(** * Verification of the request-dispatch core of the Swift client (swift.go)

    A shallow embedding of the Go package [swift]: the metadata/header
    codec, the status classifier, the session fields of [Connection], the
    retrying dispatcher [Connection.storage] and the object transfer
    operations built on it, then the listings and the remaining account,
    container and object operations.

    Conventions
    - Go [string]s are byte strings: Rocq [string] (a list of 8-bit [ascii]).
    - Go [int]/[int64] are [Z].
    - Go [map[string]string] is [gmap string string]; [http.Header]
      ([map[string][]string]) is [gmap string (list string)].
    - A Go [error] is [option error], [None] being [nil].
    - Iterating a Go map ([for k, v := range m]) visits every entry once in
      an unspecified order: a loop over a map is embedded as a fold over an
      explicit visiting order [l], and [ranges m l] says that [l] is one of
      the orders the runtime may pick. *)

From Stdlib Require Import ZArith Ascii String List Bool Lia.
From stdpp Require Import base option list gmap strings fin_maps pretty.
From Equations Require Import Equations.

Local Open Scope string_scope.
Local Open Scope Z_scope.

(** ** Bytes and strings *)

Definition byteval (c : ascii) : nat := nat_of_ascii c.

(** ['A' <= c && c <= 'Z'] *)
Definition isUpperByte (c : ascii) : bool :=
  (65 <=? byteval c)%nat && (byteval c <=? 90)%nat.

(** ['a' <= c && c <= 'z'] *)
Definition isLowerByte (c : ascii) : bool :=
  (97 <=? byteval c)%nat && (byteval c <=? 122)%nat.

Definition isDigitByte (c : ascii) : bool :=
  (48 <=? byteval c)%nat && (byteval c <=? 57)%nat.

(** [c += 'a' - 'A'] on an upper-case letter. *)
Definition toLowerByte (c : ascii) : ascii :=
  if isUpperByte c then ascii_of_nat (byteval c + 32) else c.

=======

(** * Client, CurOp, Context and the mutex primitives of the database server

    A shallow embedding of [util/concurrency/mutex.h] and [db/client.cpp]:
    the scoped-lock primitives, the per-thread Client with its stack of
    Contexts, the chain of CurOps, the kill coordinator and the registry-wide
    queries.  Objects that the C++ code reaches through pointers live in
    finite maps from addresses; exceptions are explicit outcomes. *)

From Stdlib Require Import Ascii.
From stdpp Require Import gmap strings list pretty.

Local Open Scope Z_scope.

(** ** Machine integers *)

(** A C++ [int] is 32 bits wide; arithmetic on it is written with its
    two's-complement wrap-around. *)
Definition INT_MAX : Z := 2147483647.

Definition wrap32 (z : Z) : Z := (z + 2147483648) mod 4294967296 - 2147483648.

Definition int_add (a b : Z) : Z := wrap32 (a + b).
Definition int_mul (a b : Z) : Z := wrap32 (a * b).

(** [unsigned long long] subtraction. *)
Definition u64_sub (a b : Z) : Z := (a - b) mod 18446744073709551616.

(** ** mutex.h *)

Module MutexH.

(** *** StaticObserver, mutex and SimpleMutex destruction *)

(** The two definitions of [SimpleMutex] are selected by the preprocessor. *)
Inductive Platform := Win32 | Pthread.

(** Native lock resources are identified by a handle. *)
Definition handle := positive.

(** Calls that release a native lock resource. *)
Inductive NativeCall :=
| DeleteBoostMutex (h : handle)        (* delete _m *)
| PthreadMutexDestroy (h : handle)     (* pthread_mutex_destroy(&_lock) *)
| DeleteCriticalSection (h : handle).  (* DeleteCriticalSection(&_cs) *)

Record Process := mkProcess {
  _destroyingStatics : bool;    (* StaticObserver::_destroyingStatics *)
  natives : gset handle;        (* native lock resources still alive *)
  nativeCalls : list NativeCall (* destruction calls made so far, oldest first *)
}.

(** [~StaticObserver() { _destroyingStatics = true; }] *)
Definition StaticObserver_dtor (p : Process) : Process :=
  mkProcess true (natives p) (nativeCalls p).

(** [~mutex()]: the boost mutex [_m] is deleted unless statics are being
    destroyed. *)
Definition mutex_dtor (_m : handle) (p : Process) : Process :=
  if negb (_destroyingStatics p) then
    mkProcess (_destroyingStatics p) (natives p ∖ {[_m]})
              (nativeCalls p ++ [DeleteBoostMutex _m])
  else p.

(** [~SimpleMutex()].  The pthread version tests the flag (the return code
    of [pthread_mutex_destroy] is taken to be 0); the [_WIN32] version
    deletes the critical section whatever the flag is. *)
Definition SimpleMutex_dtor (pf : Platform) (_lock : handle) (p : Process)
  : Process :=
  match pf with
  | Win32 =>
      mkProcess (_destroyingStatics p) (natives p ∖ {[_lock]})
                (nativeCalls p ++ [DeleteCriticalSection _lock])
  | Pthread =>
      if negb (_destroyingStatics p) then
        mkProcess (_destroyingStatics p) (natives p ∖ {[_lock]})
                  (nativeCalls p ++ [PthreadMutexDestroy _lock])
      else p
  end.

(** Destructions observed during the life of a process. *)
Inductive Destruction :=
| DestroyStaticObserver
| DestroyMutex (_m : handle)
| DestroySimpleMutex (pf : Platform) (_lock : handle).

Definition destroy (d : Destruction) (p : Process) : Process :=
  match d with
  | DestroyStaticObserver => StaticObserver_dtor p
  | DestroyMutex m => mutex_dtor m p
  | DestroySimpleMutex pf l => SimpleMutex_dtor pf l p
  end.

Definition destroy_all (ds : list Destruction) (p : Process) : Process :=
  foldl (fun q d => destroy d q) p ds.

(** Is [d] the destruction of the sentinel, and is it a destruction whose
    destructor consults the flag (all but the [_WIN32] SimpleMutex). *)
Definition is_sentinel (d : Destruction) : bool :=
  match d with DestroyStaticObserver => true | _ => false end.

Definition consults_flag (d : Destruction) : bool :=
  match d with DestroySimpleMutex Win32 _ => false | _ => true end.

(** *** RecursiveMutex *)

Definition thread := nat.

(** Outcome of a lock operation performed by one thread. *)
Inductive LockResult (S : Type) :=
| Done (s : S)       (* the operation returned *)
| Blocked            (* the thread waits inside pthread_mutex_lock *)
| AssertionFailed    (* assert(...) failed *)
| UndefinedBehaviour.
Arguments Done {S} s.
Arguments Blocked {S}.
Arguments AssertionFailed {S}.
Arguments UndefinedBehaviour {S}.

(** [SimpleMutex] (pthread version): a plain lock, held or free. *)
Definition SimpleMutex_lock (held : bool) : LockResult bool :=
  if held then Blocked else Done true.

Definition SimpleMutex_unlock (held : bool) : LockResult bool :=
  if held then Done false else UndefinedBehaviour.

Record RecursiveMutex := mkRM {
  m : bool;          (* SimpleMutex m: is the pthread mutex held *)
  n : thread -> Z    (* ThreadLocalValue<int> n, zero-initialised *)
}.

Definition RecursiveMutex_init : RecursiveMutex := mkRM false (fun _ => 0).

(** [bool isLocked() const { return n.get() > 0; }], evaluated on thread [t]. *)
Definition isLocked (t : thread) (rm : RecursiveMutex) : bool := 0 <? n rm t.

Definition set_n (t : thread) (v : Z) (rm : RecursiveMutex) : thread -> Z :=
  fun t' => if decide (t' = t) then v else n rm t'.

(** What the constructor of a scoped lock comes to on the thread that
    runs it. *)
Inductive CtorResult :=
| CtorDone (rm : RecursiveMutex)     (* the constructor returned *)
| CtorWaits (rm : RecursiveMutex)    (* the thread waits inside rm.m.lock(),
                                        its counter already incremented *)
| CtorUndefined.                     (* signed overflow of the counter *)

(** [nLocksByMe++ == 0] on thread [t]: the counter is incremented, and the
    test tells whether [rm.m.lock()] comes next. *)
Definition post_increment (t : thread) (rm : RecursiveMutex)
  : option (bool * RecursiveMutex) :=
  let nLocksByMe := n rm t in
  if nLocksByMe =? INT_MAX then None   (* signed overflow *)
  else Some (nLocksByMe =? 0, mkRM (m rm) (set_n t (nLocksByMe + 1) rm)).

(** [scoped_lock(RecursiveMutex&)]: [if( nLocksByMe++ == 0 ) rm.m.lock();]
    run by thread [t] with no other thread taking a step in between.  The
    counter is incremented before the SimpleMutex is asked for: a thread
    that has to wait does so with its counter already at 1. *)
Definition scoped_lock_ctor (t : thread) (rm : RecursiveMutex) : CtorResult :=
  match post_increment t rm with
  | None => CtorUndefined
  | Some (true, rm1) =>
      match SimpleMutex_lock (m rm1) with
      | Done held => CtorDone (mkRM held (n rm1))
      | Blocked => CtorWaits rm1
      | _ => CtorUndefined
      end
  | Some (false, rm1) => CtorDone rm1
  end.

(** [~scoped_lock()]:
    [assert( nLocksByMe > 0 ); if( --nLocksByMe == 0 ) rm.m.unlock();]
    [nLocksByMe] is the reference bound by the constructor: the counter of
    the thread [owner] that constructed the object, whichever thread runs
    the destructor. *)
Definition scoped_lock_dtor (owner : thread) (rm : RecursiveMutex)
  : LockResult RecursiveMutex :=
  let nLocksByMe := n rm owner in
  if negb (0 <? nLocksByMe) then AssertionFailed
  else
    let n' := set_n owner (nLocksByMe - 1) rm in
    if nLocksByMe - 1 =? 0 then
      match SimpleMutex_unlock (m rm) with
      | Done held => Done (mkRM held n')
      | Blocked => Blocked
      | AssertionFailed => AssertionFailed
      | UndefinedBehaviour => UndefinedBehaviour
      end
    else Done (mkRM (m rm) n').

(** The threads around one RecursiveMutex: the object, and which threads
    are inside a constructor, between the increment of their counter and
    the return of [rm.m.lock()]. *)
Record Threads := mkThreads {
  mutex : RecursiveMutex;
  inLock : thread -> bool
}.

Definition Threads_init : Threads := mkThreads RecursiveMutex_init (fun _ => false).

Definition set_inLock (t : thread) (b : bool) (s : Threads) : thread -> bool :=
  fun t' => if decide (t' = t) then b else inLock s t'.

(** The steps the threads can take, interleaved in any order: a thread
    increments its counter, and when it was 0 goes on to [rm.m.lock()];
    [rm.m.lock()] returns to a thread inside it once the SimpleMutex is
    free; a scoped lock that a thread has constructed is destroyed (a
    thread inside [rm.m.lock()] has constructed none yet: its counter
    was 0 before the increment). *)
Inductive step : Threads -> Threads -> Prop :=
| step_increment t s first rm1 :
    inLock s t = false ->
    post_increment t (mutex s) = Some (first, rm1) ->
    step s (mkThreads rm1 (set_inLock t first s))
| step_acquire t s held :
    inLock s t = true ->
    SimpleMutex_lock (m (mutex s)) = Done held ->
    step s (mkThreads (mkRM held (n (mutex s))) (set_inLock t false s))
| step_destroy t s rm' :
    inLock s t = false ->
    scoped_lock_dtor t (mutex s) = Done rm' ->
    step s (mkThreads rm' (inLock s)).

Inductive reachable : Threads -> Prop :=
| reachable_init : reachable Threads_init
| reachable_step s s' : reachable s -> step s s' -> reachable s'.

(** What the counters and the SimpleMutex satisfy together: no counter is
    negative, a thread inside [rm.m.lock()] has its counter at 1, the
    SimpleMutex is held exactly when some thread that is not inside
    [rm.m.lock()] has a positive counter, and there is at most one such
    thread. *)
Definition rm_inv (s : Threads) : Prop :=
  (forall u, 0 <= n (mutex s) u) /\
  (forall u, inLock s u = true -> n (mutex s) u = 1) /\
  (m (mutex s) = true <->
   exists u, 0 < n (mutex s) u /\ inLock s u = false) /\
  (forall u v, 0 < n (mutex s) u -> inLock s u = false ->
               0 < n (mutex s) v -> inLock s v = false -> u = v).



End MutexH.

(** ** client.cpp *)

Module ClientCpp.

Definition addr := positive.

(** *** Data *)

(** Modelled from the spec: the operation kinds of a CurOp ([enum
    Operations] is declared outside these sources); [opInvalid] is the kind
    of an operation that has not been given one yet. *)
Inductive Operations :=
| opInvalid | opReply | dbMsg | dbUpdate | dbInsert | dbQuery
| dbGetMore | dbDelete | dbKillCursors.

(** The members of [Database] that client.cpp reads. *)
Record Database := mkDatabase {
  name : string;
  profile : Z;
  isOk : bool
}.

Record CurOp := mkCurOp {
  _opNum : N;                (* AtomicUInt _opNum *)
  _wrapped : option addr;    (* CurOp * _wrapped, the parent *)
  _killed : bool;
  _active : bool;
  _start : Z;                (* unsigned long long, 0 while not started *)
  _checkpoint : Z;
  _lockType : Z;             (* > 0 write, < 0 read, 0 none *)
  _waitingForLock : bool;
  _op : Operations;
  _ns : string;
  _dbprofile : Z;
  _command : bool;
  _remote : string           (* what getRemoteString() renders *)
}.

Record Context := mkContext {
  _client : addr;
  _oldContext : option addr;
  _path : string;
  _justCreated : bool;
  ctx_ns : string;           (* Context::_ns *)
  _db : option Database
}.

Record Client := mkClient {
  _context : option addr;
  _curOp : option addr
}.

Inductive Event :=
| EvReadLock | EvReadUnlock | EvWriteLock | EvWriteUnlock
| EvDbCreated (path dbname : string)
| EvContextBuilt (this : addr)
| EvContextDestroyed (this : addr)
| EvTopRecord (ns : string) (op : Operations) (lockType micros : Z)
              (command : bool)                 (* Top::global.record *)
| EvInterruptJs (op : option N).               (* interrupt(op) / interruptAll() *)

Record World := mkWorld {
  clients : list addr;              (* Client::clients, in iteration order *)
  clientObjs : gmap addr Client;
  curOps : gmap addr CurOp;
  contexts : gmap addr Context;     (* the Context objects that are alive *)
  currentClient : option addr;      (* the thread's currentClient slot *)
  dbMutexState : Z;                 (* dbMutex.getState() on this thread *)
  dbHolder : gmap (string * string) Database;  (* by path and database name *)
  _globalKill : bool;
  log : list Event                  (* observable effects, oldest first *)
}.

=======

Work task: Give back, exactly as written, the stretch from the line with "(** Destructions observed" through the line with "foldl (fun q d => destroy d q) p ds.", and no other lines from the records above.

Output:
(** Destructions observed during the life of a process. *)
Inductive Destruction :=
| DestroyStaticObserver
| DestroyMutex (_m : handle)
| DestroySimpleMutex (pf : Platform) (_lock : handle).

Definition destroy (d : Destruction) (p : Process) : Process :=
  match d with
  | DestroyStaticObserver => StaticObserver_dtor p
  | DestroyMutex m => mutex_dtor m p
  | DestroySimpleMutex pf l => SimpleMutex_dtor pf l p
  end.

Definition destroy_all (ds : list Destruction) (p : Process) : Process :=
  foldl (fun q d => destroy d q) p ds.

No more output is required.